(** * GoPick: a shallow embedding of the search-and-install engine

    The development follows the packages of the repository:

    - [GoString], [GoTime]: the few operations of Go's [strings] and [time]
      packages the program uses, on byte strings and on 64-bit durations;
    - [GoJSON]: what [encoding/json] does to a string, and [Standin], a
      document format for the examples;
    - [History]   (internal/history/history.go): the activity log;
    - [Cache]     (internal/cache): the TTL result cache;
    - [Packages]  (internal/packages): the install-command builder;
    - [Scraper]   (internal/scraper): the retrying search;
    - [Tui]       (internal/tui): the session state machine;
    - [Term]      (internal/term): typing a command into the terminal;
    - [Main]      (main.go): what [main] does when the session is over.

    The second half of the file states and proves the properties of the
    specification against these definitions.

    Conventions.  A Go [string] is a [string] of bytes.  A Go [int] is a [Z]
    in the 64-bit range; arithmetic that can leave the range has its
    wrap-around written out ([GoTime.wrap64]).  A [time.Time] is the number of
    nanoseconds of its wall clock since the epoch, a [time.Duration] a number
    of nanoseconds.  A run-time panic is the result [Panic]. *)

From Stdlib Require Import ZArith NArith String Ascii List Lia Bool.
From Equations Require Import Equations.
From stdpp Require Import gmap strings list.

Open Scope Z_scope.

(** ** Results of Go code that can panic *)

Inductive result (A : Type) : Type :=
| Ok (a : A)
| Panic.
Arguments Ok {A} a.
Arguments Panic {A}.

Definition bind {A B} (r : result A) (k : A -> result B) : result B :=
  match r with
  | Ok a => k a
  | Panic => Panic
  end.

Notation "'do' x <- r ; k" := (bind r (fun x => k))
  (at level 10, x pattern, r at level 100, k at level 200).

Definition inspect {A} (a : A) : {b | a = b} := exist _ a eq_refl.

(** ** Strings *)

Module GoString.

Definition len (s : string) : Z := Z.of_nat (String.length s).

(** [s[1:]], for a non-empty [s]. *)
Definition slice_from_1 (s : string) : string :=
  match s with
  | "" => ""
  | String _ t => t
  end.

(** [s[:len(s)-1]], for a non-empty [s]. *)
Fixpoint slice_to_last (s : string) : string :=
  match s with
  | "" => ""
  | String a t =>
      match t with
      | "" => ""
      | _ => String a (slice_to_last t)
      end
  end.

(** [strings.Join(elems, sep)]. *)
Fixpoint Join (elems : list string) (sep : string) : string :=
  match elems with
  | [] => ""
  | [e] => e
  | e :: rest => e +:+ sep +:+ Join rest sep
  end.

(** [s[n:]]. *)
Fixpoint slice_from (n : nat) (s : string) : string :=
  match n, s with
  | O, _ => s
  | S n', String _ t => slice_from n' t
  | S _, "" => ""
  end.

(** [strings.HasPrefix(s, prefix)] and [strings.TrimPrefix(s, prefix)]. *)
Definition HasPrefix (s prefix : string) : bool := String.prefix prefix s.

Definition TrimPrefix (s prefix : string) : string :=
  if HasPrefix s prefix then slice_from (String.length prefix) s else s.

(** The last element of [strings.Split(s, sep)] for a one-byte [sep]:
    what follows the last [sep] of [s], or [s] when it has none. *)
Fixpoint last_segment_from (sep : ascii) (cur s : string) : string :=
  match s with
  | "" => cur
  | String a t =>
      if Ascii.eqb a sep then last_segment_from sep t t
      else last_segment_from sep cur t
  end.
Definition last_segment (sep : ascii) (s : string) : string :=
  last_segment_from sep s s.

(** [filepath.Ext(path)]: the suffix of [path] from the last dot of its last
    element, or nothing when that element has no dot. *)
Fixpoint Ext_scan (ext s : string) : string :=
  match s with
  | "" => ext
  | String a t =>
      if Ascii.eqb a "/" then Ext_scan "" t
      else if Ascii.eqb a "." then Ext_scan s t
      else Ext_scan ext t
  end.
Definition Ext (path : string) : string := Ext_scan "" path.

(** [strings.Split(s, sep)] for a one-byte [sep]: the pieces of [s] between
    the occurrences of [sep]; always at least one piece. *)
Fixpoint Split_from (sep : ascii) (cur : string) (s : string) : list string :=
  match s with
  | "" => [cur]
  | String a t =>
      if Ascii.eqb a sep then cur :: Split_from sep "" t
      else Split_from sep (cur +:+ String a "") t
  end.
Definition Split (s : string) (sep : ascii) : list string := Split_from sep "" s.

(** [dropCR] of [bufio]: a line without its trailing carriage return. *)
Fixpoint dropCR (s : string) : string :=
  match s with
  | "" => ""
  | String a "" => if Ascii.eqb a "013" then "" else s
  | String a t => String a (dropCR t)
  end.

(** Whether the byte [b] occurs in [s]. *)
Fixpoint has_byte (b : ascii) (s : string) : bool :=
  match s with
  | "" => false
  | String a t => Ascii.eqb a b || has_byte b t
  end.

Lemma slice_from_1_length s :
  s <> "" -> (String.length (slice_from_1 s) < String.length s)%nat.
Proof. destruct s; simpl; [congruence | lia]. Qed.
___
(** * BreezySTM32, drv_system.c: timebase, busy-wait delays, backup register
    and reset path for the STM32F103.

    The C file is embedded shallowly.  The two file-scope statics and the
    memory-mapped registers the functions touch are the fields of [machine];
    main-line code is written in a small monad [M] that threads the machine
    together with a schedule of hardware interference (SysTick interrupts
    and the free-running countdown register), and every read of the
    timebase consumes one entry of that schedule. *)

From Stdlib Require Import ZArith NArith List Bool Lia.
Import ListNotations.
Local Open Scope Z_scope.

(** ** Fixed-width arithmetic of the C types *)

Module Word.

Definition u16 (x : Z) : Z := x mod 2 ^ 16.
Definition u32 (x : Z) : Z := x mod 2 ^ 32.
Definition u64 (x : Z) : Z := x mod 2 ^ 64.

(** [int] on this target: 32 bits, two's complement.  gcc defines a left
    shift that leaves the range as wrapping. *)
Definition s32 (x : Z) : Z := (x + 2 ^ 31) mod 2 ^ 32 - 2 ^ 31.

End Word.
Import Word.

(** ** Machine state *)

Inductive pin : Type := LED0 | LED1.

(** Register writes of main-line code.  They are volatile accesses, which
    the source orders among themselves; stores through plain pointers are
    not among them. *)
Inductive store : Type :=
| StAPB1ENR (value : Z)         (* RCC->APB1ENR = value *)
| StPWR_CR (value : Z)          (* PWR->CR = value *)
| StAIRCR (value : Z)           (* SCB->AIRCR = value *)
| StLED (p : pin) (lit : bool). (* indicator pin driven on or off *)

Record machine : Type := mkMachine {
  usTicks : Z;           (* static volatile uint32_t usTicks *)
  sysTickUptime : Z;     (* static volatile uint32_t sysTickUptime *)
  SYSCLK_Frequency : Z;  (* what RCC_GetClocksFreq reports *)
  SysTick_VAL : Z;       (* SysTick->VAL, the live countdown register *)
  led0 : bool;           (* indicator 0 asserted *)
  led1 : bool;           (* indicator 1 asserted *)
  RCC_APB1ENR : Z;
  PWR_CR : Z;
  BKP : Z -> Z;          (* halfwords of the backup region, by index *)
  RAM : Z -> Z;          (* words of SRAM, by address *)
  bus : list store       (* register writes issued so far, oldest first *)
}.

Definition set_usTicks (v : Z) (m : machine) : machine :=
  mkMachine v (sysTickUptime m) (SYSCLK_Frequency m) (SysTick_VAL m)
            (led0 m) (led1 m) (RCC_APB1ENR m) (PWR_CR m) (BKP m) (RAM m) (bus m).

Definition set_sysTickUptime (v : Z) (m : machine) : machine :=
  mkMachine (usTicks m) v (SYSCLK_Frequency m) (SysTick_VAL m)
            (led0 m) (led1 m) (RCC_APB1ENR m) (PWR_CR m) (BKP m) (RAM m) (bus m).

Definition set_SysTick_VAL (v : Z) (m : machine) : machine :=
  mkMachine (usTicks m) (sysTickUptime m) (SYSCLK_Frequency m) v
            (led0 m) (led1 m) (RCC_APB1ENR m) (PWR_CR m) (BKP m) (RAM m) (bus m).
___
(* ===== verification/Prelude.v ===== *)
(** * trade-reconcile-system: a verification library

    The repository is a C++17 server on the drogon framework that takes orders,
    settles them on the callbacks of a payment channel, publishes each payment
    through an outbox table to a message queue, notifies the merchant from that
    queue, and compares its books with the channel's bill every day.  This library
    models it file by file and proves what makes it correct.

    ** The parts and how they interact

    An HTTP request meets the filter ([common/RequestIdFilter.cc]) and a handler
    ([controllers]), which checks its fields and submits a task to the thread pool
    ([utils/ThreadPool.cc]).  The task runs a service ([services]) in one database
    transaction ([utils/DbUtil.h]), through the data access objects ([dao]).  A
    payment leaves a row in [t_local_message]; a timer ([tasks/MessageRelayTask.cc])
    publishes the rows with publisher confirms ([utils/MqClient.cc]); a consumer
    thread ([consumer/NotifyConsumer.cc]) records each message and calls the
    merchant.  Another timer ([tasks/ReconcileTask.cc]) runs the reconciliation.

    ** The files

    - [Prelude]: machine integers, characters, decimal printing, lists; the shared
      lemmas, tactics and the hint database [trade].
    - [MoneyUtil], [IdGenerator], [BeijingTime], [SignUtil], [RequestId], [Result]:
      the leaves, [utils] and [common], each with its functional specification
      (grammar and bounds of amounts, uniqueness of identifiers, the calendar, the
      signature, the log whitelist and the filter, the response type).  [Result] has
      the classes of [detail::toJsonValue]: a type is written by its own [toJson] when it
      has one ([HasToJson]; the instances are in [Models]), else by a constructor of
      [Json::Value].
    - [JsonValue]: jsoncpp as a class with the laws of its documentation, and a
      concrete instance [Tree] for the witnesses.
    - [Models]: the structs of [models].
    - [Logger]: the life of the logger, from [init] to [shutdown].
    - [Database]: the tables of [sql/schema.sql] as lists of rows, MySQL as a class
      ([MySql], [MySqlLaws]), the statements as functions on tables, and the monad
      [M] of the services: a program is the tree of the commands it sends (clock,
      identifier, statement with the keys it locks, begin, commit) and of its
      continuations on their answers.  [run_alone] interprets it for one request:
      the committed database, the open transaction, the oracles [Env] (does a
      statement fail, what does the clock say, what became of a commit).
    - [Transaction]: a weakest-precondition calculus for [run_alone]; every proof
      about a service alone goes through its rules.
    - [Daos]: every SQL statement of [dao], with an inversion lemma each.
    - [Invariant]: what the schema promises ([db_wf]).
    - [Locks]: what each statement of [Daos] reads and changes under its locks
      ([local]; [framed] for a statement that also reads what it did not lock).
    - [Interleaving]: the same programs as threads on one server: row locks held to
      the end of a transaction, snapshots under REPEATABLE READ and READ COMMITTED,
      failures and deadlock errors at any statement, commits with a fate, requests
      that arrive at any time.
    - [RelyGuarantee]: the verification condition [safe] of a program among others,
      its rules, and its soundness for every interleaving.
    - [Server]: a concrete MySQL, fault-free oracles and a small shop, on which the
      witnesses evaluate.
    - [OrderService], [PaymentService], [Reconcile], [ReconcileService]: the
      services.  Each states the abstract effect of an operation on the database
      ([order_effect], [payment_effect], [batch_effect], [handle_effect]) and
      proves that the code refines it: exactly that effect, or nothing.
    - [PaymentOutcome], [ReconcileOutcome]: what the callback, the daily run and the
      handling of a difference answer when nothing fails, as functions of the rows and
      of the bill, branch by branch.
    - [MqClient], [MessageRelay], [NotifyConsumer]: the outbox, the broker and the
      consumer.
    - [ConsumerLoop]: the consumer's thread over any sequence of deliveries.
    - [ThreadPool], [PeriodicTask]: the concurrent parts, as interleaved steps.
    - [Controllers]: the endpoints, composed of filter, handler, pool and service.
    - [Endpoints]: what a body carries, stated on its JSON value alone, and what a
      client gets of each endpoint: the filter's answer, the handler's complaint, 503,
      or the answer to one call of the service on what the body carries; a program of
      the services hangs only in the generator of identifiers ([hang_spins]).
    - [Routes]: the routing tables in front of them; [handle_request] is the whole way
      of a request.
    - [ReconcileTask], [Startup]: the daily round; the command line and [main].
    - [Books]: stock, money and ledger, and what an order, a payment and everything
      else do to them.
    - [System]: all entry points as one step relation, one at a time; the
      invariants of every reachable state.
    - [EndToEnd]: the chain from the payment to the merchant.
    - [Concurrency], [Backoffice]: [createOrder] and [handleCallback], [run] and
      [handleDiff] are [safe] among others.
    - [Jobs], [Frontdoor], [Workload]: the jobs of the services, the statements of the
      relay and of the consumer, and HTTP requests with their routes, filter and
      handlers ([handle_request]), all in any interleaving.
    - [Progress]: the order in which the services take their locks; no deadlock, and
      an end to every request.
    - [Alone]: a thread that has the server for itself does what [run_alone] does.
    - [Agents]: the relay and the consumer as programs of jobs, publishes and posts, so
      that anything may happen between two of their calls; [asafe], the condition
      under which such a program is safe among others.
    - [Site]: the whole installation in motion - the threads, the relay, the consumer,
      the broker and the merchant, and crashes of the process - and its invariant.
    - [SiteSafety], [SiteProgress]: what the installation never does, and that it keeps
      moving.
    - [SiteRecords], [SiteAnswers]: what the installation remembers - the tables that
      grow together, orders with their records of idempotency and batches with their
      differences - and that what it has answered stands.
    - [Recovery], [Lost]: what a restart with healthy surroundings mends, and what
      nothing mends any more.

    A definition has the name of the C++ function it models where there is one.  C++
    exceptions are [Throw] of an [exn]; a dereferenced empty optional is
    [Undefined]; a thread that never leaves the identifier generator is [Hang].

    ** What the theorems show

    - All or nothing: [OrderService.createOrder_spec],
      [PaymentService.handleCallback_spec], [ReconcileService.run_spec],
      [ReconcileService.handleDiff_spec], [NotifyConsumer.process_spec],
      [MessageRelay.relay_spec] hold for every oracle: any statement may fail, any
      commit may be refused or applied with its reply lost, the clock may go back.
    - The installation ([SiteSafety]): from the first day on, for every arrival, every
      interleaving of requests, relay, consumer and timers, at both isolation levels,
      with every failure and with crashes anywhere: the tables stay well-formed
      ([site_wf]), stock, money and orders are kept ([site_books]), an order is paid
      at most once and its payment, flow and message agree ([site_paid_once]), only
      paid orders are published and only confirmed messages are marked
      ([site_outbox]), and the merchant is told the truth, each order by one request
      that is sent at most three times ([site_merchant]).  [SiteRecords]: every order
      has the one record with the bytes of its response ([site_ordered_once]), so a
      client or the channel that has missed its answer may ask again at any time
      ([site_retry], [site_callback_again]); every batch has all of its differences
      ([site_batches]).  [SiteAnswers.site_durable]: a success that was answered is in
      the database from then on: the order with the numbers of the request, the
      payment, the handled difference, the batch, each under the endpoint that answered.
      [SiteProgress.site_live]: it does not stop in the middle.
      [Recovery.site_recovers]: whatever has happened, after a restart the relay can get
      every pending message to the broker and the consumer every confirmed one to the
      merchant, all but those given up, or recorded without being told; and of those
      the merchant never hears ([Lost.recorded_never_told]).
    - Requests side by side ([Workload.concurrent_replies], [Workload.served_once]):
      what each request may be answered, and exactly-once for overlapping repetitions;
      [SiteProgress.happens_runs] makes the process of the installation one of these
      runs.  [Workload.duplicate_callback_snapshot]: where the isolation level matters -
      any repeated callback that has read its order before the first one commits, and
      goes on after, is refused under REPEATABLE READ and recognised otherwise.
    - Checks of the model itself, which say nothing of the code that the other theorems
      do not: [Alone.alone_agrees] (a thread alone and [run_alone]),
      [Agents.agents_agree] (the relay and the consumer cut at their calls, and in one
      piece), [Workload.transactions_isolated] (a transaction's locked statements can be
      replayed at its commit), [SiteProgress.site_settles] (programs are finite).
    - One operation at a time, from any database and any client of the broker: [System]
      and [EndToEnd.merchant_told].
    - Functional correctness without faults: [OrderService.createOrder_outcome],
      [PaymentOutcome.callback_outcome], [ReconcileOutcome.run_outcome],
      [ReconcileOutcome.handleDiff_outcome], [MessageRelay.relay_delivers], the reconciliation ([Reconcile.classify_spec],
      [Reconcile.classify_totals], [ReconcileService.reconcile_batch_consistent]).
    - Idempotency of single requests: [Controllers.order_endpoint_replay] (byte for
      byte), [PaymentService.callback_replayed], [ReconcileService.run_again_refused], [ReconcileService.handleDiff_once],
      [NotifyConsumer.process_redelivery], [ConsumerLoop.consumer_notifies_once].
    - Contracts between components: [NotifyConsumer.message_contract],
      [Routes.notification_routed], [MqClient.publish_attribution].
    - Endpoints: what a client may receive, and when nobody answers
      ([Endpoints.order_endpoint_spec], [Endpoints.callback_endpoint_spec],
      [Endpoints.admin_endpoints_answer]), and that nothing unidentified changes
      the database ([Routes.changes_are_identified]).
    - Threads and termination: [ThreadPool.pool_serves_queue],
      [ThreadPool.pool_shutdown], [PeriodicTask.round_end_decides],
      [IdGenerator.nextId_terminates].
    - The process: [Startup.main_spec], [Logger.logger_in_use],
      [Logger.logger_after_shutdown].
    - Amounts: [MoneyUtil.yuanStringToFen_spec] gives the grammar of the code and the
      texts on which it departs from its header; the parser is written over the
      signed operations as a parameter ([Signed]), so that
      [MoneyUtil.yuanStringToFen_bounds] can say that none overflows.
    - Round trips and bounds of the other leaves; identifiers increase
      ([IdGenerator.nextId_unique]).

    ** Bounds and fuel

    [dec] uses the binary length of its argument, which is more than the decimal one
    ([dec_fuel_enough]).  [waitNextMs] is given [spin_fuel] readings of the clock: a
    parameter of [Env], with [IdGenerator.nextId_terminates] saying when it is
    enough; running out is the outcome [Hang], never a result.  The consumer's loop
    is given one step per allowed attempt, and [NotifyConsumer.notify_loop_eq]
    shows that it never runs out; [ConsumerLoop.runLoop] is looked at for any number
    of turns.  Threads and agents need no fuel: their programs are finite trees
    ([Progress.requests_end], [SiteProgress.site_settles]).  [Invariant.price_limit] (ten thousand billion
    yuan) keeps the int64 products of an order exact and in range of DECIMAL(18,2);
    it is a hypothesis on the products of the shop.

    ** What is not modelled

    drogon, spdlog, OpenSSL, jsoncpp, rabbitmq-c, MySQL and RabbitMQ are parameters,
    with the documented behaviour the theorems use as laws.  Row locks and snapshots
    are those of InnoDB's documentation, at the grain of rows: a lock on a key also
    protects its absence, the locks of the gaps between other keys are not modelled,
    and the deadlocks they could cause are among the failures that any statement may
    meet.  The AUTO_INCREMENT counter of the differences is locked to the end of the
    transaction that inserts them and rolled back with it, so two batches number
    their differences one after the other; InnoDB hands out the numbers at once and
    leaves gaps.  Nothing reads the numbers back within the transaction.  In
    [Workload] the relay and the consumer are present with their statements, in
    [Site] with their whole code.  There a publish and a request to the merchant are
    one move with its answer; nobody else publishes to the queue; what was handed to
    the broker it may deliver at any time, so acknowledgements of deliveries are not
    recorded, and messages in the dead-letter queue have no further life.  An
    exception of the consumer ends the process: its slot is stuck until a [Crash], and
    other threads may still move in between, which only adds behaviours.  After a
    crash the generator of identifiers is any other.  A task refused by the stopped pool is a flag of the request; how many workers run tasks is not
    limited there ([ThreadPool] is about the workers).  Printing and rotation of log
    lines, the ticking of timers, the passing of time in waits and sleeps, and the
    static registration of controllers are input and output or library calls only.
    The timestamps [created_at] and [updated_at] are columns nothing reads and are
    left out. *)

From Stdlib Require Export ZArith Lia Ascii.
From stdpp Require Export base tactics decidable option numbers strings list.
___
## Task prompt
Please give again the lines above between the line holding "[batch_effect], [handle_effect]) and" and the line holding "- [PaymentOutcome], [ReconcileOutcome]: what", inclusive, exactly as they are and with nothing added.

## Exercise response
      ([order_effect], [payment_effect], [batch_effect], [handle_effect]) and
      proves that the code refines it: exactly that effect, or nothing.
    - [PaymentOutcome], [ReconcileOutcome]: what the callback, the daily run and the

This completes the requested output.